Bakht Singh(1903 - 2000)India's Billy Graham
The clamour of Asian life constantly echoes around the vast city of Hyderabad in southern India. But on Friday 22nd of September, 2000 the normal cries of the hawkers and explosion of exhaust from the rickshaws fell silent. Businesses closed and the traffic stood still as a crowd of over 300,000 mourners shuffled with a coffin to the cemetery. Who were they weeping for? He was not a rich man: he lived most of his life in a 10 by 8 foot room and never held a bank account. Nor was he a politician or an entertainment celebrity: he never read the newspaper, nor watched the TV. He was a Bible preacher; known to thousands as simply, ‘Brother’.
Hater of Christ
Bakht Singh’s family never dreamt he would become a Christian, let alone a famous preacher. When he was born in 1903 he was dedicated to Guru Nanak, the founder of Sikhism, and in his teens was often found in their temples rather than in the street playing. Even though his parents sent him to a Christian mission school in Gujranwala in the Punjab, he despised Christianity as an inferior religion and to prove his hatred tore up the Bible given to all graduating students. After school Bakht Singh married a girl chosen by his parents and had a son. His father was a wealthy factory owner and agreed for Bakht Singh to go abroad to England to study agricultural engineering. Here the young Bakht Singh became the dapper man of the world– he shaved his Sikh beard, drank and smoked, flashing a golden cigarette case when lighting up, and wore the finest suits to visit theatres and dance halls. Religion was of no interest to him. He wrote to a friend, ‘I have become an atheist.’ His love of travel took him to Canada for a summer holiday in 1928 and it was on the sea journey something mysterious happened. As an Indian Bakht Singh wanted to show his Western travelling companions that he could take part in all their activities. So when he saw there would be a Christian service in the first class dining room he went. He stood for the singing, sat and dozed during the sermon, but then it came to the prayer time and everyone knelt. He wanted to walk out, but it was too late. So he knelt: and something happened. Later he wrote – ‘The very moment I knelt down, I felt some divine power had engulfed me.’
Lover of Christ
But that was all. Another year went by till this encounter grew to full Christian faith. The next summer Bakht Singh went to Canada for a longer period to finish his studies. He stayed at the YMCA in Winnipeg and there made friends with a bank manager called Owel Hansen, a committed Christian. When Bakht Singh this, he asked him for a Bible and on December 14th 1929 his friend gave him a New Testament. Bakht Singh read it continuously for three days. On the third day the words of Jesus, ‘Truly, truly I say unto you’ pierced his heart. The still small voice of the Lord began talking and did not stop for over seventy years. Christ showed Bakht Singh his sins, so much so that he began to cry – and then His blood. Bakht Singh became a Christian at 11.30 a.m, on December 16th, 1929.

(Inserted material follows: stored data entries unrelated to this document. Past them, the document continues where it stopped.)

(* ===== verification/Time.v ===== *)
(** * Wall-clock time ([time.rs])

    [Duration] is a number of nanoseconds, [SystemTime] a signed number of
    nanoseconds since the Unix epoch with the range of the platform
    representation (an [i64] second count).  A definition that reads the clock
    takes the instant it reads as an argument. *)

From S2P Require Import Prelude Errors.

Definition NANOS_PER_MILLI : Z := 1000000.
Definition NANOS_PER_SEC : Z := 1000000000.

Abbreviation Duration := Z (only parsing).
Abbreviation SystemTime := Z (only parsing).

Definition from_secs (s : Z) : Duration := s * NANOS_PER_SEC.
Definition from_millis (ms : Z) : Duration := ms * NANOS_PER_MILLI.
Definition as_millis (d : Duration) : Z := d / NANOS_PER_MILLI.
Definition as_secs (d : Duration) : Z := d / NANOS_PER_SEC.
Definition subsec_nanos (d : Duration) : Z := d mod NANOS_PER_SEC.
Definition duration_ok (d : Duration) : bool :=
  (0 <=? d) && (d <? 2 ^ 64 * NANOS_PER_SEC).

Definition system_time_ok (t : SystemTime) : bool :=
  (- 2 ^ 63 * NANOS_PER_SEC <=? t) && (t <? 2 ^ 63 * NANOS_PER_SEC).

(** [t.duration_since(UNIX_EPOCH)]; the error carries the distance. *)
Definition duration_since_epoch (t : SystemTime) : result Duration Duration :=
  if 0 <=? t then Ok t else Err (- t).

(** [later.duration_since(earlier)] *)
Definition duration_since (later earlier : SystemTime) : option Duration :=
  if earlier <=? later then Some (later - earlier) else None.

Definition time_checked_add (t : SystemTime) (d : Duration) : option SystemTime :=
  if system_time_ok (t + d) then Some (t + d) else None.
Definition time_checked_sub (t : SystemTime) (d : Duration) : option SystemTime :=
  if system_time_ok (t - d) then Some (t - d) else None.

(** [u64::try_from(x).unwrap_or(u64::MAX)] *)
Definition u64_or_max (x : Z) : Z :=
  match checked u64 x with Some y => y | None => int_max u64 end.

(** ** Conversions of [time.rs] *)

Definition now_unix_millis_or (default : Z) (now : SystemTime) : Z :=
  match duration_since_epoch now with
  | Ok elapsed => u64_or_max (as_millis elapsed)
  | Err _ => default
  end.

Definition now_unix_millis (now : SystemTime) : Z := now_unix_millis_or 0 now.

Inductive UnixMillisError := BeforeEpoch | ExceedsRange.

Definition checked_unix_millis (time : SystemTime) : result UnixMillisError Z :=
  match duration_since_epoch time with
  | Err _ => Err BeforeEpoch
  | Ok elapsed => ok_or (checked u64 (as_millis elapsed)) ExceedsRange
  end.

(** [time.duration_since(UNIX_EPOCH).unwrap_or(Duration::ZERO)] *)
Definition elapsed_or_zero (time : SystemTime) : Duration :=
  match duration_since_epoch time with Ok d => d | Err _ => 0 end.

Definition saturating_unix_millis (time : SystemTime) : Z :=
  u64_or_max (as_millis (elapsed_or_zero time)).

Definition signed_unix_millis (value : SystemTime) : option Z :=
  match duration_since_epoch value with
  | Ok d => checked i64 (as_millis d)
  | Err d =>
    match checked i64 (as_millis d) with
    | Some ms => checked i64 (- ms)
    | None => None
    end
  end.

(** ** Properties *)

Lemma as_millis_nonneg d : 0 <= d -> 0 <= as_millis d.
Proof. intros. unfold as_millis. by apply Z.div_pos. Qed.

Lemma as_millis_mono d e : d <= e -> as_millis d <= as_millis e.
Proof. intros. unfold as_millis. by apply Z.div_le_mono. Qed.

Lemma u64_or_max_saturates x : 0 <= x -> u64_or_max x = saturating u64 x.
Proof.
  intros Hx. unfold u64_or_max. destruct (checked u64 x) eqn:E.
  - apply checked_Some in E as [-> ?]. by rewrite saturating_id.
  - apply checked_None in E. unfold saturating. int_bounds. lia.
Qed.

Lemma elapsed_or_zero_max t : elapsed_or_zero t = Z.max 0 t.
Proof. unfold elapsed_or_zero, duration_since_epoch. destruct (Z.leb_spec 0 t); lia. Qed.

Lemma saturating_unix_millis_eq t :
  saturating_unix_millis t = saturating u64 (Z.max 0 t / NANOS_PER_MILLI).
Proof.
  unfold saturating_unix_millis. rewrite elapsed_or_zero_max.
  rewrite u64_or_max_saturates; [done |]. apply as_millis_nonneg. lia.
Qed.

Lemma saturating_unix_millis_range t : 0 <= saturating_unix_millis t <= int_max u64.
Proof. rewrite saturating_unix_millis_eq. unfold saturating. int_bounds. lia. Qed.

(** The saturating conversion is total and monotone, and it agrees with the
    checked one wherever the checked one succeeds. *)
Lemma saturating_unix_millis_mono t u :
  t <= u -> saturating_unix_millis t <= saturating_unix_millis u.
Proof.
  intros Htu. rewrite !saturating_unix_millis_eq.
  assert (Z.max 0 t / NANOS_PER_MILLI <= Z.max 0 u / NANOS_PER_MILLI)
    by (apply Z.div_le_mono; [done | lia]).
  unfold saturating. lia.
Qed.

Lemma signed_unix_millis_range t ms : signed_unix_millis t = Some ms -> - int_max i64 <= ms <= int_max i64.
Proof.
  unfold signed_unix_millis, duration_since_epoch. destruct (Z.leb_spec 0 t).
  - intros H1%checked_Some. destruct H1 as [-> H1]. assert (0 <= as_millis t) by (by apply as_millis_nonneg). int_bounds. lia.
  - assert (0 <= as_millis (- t)) by (apply as_millis_nonneg; lia).
    destruct (checked i64 (as_millis (- t))) eqn:E; [|done]. apply checked_Some in E as [-> E].
    intros H1%checked_Some. destruct H1 as [-> H1]. int_bounds. lia.
Qed.

Lemma checked_unix_millis_ok t ms :
  checked_unix_millis t = Ok ms ->
  0 <= t /\ ms = t / NANOS_PER_MILLI /\ saturating_unix_millis t = ms
  /\ now_unix_millis t = ms.
Proof.
  unfold checked_unix_millis, saturating_unix_millis, now_unix_millis, now_unix_millis_or,
    elapsed_or_zero, duration_since_epoch, u64_or_max.
  destruct (Z.leb_spec 0 t); [|done]. unfold ok_or.
  destruct (checked u64 (as_millis t)) eqn:E; [|done].
  intros. simplify_eq. apply checked_Some in E as [-> ?]. done.
Qed.
(** Whatever the code units are, the loop only ever builds well-formed text. *)
Lemma utf16_loop_sound us : forall acc bs,
  utf16_loop us acc = Ok bs ->
  exists cs, bs = acc ++ utf8_encode cs /\ Forall (fun c => is_scalar c = true) cs
             /\ (length cs <= length us)%nat.
Proof.
  induction us as [us IH] using (induction_ltof1 _ (@length Z)); unfold ltof in IH.
  intros acc bs. destruct us as [|u us]; cbn [utf16_loop].
  { intros. simplify_eq. exists []. by rewrite app_nil_r. }
  assert (forall c us', (length us' <= length us)%nat ->
    utf16_loop us' (acc ++ encode_utf8 c) = Ok bs -> is_scalar c = true ->
    exists cs, bs = acc ++ utf8_encode cs /\ Forall (fun c => is_scalar c = true) cs
               /\ (length cs <= length (u :: us))%nat) as Hstep.
  { intros c us' Hlt Hl Hc. apply IH in Hl as (cs & -> & Hcs & ?); [| simpl; lia].
    exists (c :: cs). split; [by rewrite <-app_assoc |]. split; [by constructor | simpl; lia]. }
  unfold char_from_u32.
  destruct (negb (is_surrogate u)).
  - destruct (is_scalar u) eqn:Hc; [|done]. intros. by eapply Hstep.
  - destruct (is_high_surrogate u); [|done]. destruct us as [|low us']; [done |].
    destruct (negb (is_low_surrogate low)); [done |].
    destruct (is_scalar _) eqn:Hc; [|done]. intros. eapply Hstep; [| done | done]. simpl. lia.
Qed.

(** ** Safety on arbitrary frames

    Whatever the received bytes are, a read keeps the cursor inside the frame
    and the cumulative allocation and nesting within their budgets, success or
    not. *)

Record reader_inv (r : Reader) : Prop := {
  ri_pos : (pos r <= length (frame r))%nat;
  ri_limits : exists l, limits r = Some l
    /\ 0 <= allocated_bytes r <= max_allocation_bytes l
    /\ 0 <= nesting_depth r <= max_nesting_depth l
}.

Record preserved (r r' : Reader) : Prop := {
  pr_inv : reader_inv r';
  pr_frame : frame r' = frame r;
  pr_limits : limits r' = limits r;
  pr_depth : nesting_depth r' = nesting_depth r;
  pr_alloc : allocated_bytes r <= allocated_bytes r'
}.

Definition safe {A} (c : M Reader A) : Prop :=
  forall r, reader_inv r -> preserved r (snd (c r)).

#[global] Instance preserved_trans : Transitive preserved.
Proof.
  intros r1 r2 r3 [I2 F2 L2 D2 A2] [I3 F3 L3 D3 A3].
  split; [done | congruence | congruence | congruence | lia].
Qed.

Lemma preserved_refl r : reader_inv r -> preserved r r.
Proof. intros. by split. Qed.

Lemma safe_bind {A B} (c : M Reader A) (k : A -> M Reader B) :
  safe c -> (forall a, safe (k a)) -> safe (st_bind c k).
Proof.
  intros Hc Hk r Hr. unfold st_bind. pose proof (Hc r Hr) as Hp.
  destruct (c r) as [[a|e] r']; simpl in *; [|done].
  etrans; [done |]. apply Hk. apply Hp.
Qed.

On Christmas Day that year Owel Hansen gave Bakht Singh a whole Bible. He became engrossed, finishing it in less than two months. In Canada he was grounded in the faith, was baptised – and called to full-time service. After his conversion Bakht Singh still planned to be an agricultural engineer, but in April 1932, there was a long struggle in prayer. He first told the Lord that he would give Him all his money, the reply was, ‘I don’t want your money, I want you.’ At 2.30 a.m. on the 4th April 1932 God offered Bakht Singh’s an invitation to full-time service on three conditions: he was not allowed to let any man know about his financial needs; he was not to join any society, but to serve all equally; and he was not to make any plans, but to be led every day. Bakht Singh agreed and so his ministry began. It would cost him dearly.

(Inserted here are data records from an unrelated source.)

#[export] Program Instance option_laws {A} (c : Codec A) `{CodecLaws A c} d sz
    (Hd : wf c d) (Hsz : 0 <= sz) : CodecLaws (option_codec c d sz) := {|
  wf o := from_option (wf c) True o;
  enc := enc_option c d;
  need o := need_seq need0 (need c (default d o))
|}.
Next Obligation.
  intros A c H d sz Hd Hsz [a|] Hw;
    (apply writes_bind; [apply write_int_writes | by apply serialize_writes]).
Qed.
Next Obligation.
  intros A c H d sz Hd Hsz o Hw. eapply reads_bind; [by apply (@read_int_reads i32 _); destruct o |].
  destruct o as [a|]; simpl; eapply reads_bind_ret; by try apply deserialize_reads.
Qed.
Next Obligation.
  intros. apply safe_bind; [apply safe_read_int | intros v].
  repeat apply safe_if; auto with catga;
    (apply safe_bind; [apply deserialize_safe | auto with catga]).
Qed.
Next Obligation. done. Qed.

Lemma string_bytes_head s :
  wire_str s -> exists x rest, string_bytes s = le_bytes 4 x ++ rest
    /\ int_min i32 <= x <= int_max i32 /\ x <> -1.
Proof.
  intros [_ Hl]. destruct s as [|a s].
  - exists 0, []. by rewrite app_nil_r.
  - unfold string_bytes. eexists _, _. split; [done |].
    unfold Z.lnot. cbn [String.length] in *. int_bounds. lia.
Qed.

Lemma reads_peek_string `{Utf8Validator} s :
  wire_str s ->
  reads (deserialize_nullable_string) (string_bytes s) (need_str s) (Some s).
Proof.
  intros Hs. destruct (string_bytes_head s Hs) as (x & tl & E & Hx & Hne).
  destruct (read_string_reads s Hs) as [Hn Hread]. split; [done |].
  intros r rest Hr Hw. rewrite E, <-app_assoc in Hr. unfold deserialize_nullable_string.
  assert (within r need0) as Hw0.
  { destruct Hw as (l & ? & Hw). exists l. split; [done |]. simpl in *. lia. }
  erewrite st_bind_ok by (apply (proj2 (@read_int_reads i32 _ x Hx) r _ Hr Hw0)).
  destruct (Z.eqb_spec x (-1)); [done |].
  assert (rewind 4 (consume r (length (le_bytes (int_bytes i32) x)) (n_alloc need0)) = (Ok tt, r)).
  { unfold rewind, consume, set_pos. rewrite length_le_bytes. destruct r as [f p l al dp].
    cbn [pos frame limits allocated_bytes nesting_depth].
    change (int_bytes i32) with 4%nat. destruct (Nat.leb_spec 4 (p + 4)); [| lia].
    do 2 f_equal; simpl; lia. }
  erewrite st_bind_ok by done. erewrite st_bind_ok; [done |].
  apply (Hread r rest); [by rewrite E, <-app_assoc | done].
Qed.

After seven years studying abroad there were tears of joy when Bakth Singh disembarked from the ship in Bombay and met his parents in April 1933. Those tears soon turned to grief. For when his father told him he could be a Christian privately, but not in public – Bakht Singh refused. His mother and father were stunned. In abject humility his father took off his turban and laid it at his son’s feet in the hope of making his son change his mind. Bakht Singh did not waver. And so there was an anguished farewell. He was now separated from his parents and his wife and son. [1]
Revival
Alone and penniless, Bakht Singh slept his first night in India in a public shelter. He immediately began witnessing for Christ, trusting God for his needs. From Bombay he went to Karachi, and here he truly began his ministry. He threw himself into evangelising the poor sweepers who responded with great enthusiasm. Those who came to faith he gathered for prayer and Bible study at 4.00 a.m. before they went to clean the city, and then he would go and preach in the open air, and more would come to Christ. Or he would go to the beach for whole days of prayer on his knees. His evangelistic success was recognised by the churches and soon he was holding preaching campaigns with hundreds attending in the Sind, the Punjab, and Baluchistan. In May 1935 he was in Quetta, and felt it was like Sodom and Gomorrah. He warned the hundreds who came to his meetings to repent and earnestly prayed that the Lord would ‘shake them till they kneel down.’ The shaking was truly awful. An earthquake swept thousands to their death – but very few Christians, and only two of those who had come to his meetings died.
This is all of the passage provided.